_Exercise brief_:
From the records below, copy out exactly the lines from the one containing "Lemma cancel_phase w" to the one containing "as [E1 E2].", both included. Add nothing else.

══ Exercise material

Lemma wait_clear st w b k : 0 <= b < 3 \/ b = K_WORK_FLUSHING_BIT -> wait_ok st k -> wait_ok (clear_wflag w b st) k.
Proof.
  intros Hb W. apply (wait_state st); try done; [|by left]. intros n _.
  assert (b <> K_WORK_DELAYED_BIT) as Hn by (unfold K_WORK_DELAYED_BIT, K_WORK_FLUSHING_BIT in *; lia).
  apply Z.eqb_neq in Hn. rewrite wflag_clear by (unfold K_WORK_DELAYED_BIT, K_WORK_FLUSHING_BIT in *; lia).
  by rewrite Hn, andb_false_r, andb_true_r.
Qed.

Lemma flush_phase w st k :
  wait_ok st k ->
  (wflag st w K_WORK_FLUSHING_BIT = true -> exists s, w = W_flusher s /\ is_Some (syncs st !! s)) ->
  let '(st', k') := if wflag st w K_WORK_FLUSHING_BIT then finalize_flush_locked w st k else (st, k) in
  released w K_WORK_FLUSHING_BIT st k st' k'.
Proof.
  intros W H. destruct (wflag st w K_WORK_FLUSHING_BIT) eqn:F.
  - destruct (H eq_refl) as (s & -> & Hs). cbn [finalize_flush_locked].
    pose proof (sync_give_ok s _ k (wait_clear st (W_flusher s) K_WORK_FLUSHING_BIT k ltac:(by right) W) Hs) as G.
    destruct (sync_give _ _ k) as [st' k']. destruct G as (W' & M & sem & ->). split_and!; try done.
    eapply trimmed_trans; [apply trimmed_flags|by apply trimmed_give].
  - split_and!; [done|apply moves_refl, W|apply trimmed_refl|]. intros v j Hj. symmetry. by apply clear_absent; [bit_range|..].
Qed.

Lemma cancel_phase w st k :
  wait_ok st k -> (forall s, s ∈ pending_cancels st -> is_Some (syncs st !! s)) ->
  let '(st', k') := if wflag st w K_WORK_CANCELING_BIT then finalize_cancel_locked w st k else (st, k) in
  released w K_WORK_CANCELING_BIT st k st' k'.
Proof.
  intros W H. destruct (wflag st w K_WORK_CANCELING_BIT) eqn:F.
  - unfold finalize_cancel_locked. set (st1 := clear_wflag w _ st).
    assert (wait_ok st1 k) as W1 by (apply wait_clear; [left; bit_range|done]).
    destruct (find_canceller st1 w (pending_cancels st1)) as [[s l]|] eqn:E.
    + apply find_canceller_elem in E as [E1 E2].
      assert (wait_ok (with_pending_cancels l st1) k) as W2 by (apply (wait_state st1); try done; by left).
      pose proof (sync_give_ok s _ k W2 (H s E1)) as G. destruct (sync_give _ _ k) as [st' k'].
      destruct G as (W' & M & sem & ->). split_and!; try done.
      eapply trimmed_trans; [apply trimmed_flags|]. fold st1.
      eapply trimmed_trans; [|by apply trimmed_give, H]. by split.
    + split_and!; [done|apply moves_refl, W|apply trimmed_flags|done].
  - split_and!; [done|apply moves_refl, W|apply trimmed_refl|]. intros v j Hj. symmetry. by apply clear_absent; [bit_range|..].
Qed.
(* ===== verification/WorkProps.v ===== *)
(** * Work queues: the theorems *)
From S2P Require Import Prelude Thread PriQ Timeout TimeUnits Sched SchedInv SchedSpec SchedApi KernelSteps Objects Sem Work WorkInv WorkOps WorkTrace.
From stdpp Require Import base list sets gmap sorting relations.

Open Scope Z_scope.
Open Scope zephyr_scope.

(** The memory of the subsystem when the system starts. *)
Definition work_boot : work_state := WorkState ∅ ∅ ∅ ∅ ∅ [] false.

(** No thread waits on the subsystem and none of its timeouts runs. *)
Record unstarted (k : kernel) : Prop := {
  us_inv : inv k;
  us_wq : forall w, owned w -> wq k w = [];
  us_delay : forall n, dwork_timeout n ∉ ids (tq k)
}.

Lemma work_boot_ok k : unstarted k -> work_ok work_boot k.
Proof.
  intros [I Hw Hd]. split; split; try done.
  - intros q. apply NoDup_nil_2.
  - intros q n. split; [by intros ?%not_elem_of_nil|by intros [? _]].
  - intros w. split; [done|]. by intros [q ?].
  - intros q [?|[? ?]]; done.
  - intros s q ?%not_elem_of_nil. done.
  - intros s [[q ?%not_elem_of_nil]|?]; done.
  - intros s ?%not_elem_of_nil. done.
  - intros q t. rewrite Hw by (exists q; auto). by intros ?%not_elem_of_nil.
  - intros q. by rewrite Hw by (exists q; auto).
  - intros n Hn. by apply Hd in Hn.
  - intros s [? ?]. done.
Qed.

════

_Your response_:
Lemma cancel_phase w st k :
  wait_ok st k -> (forall s, s ∈ pending_cancels st -> is_Some (syncs st !! s)) ->
  let '(st', k') := if wflag st w K_WORK_CANCELING_BIT then finalize_cancel_locked w st k else (st, k) in
  released w K_WORK_CANCELING_BIT st k st' k'.
Proof.
  intros W H. destruct (wflag st w K_WORK_CANCELING_BIT) eqn:F.
  - unfold finalize_cancel_locked. set (st1 := clear_wflag w _ st).
    assert (wait_ok st1 k) as W1 by (apply wait_clear; [left; bit_range|done]).
    destruct (find_canceller st1 w (pending_cancels st1)) as [[s l]|] eqn:E.
    + apply find_canceller_elem in E as [E1 E2].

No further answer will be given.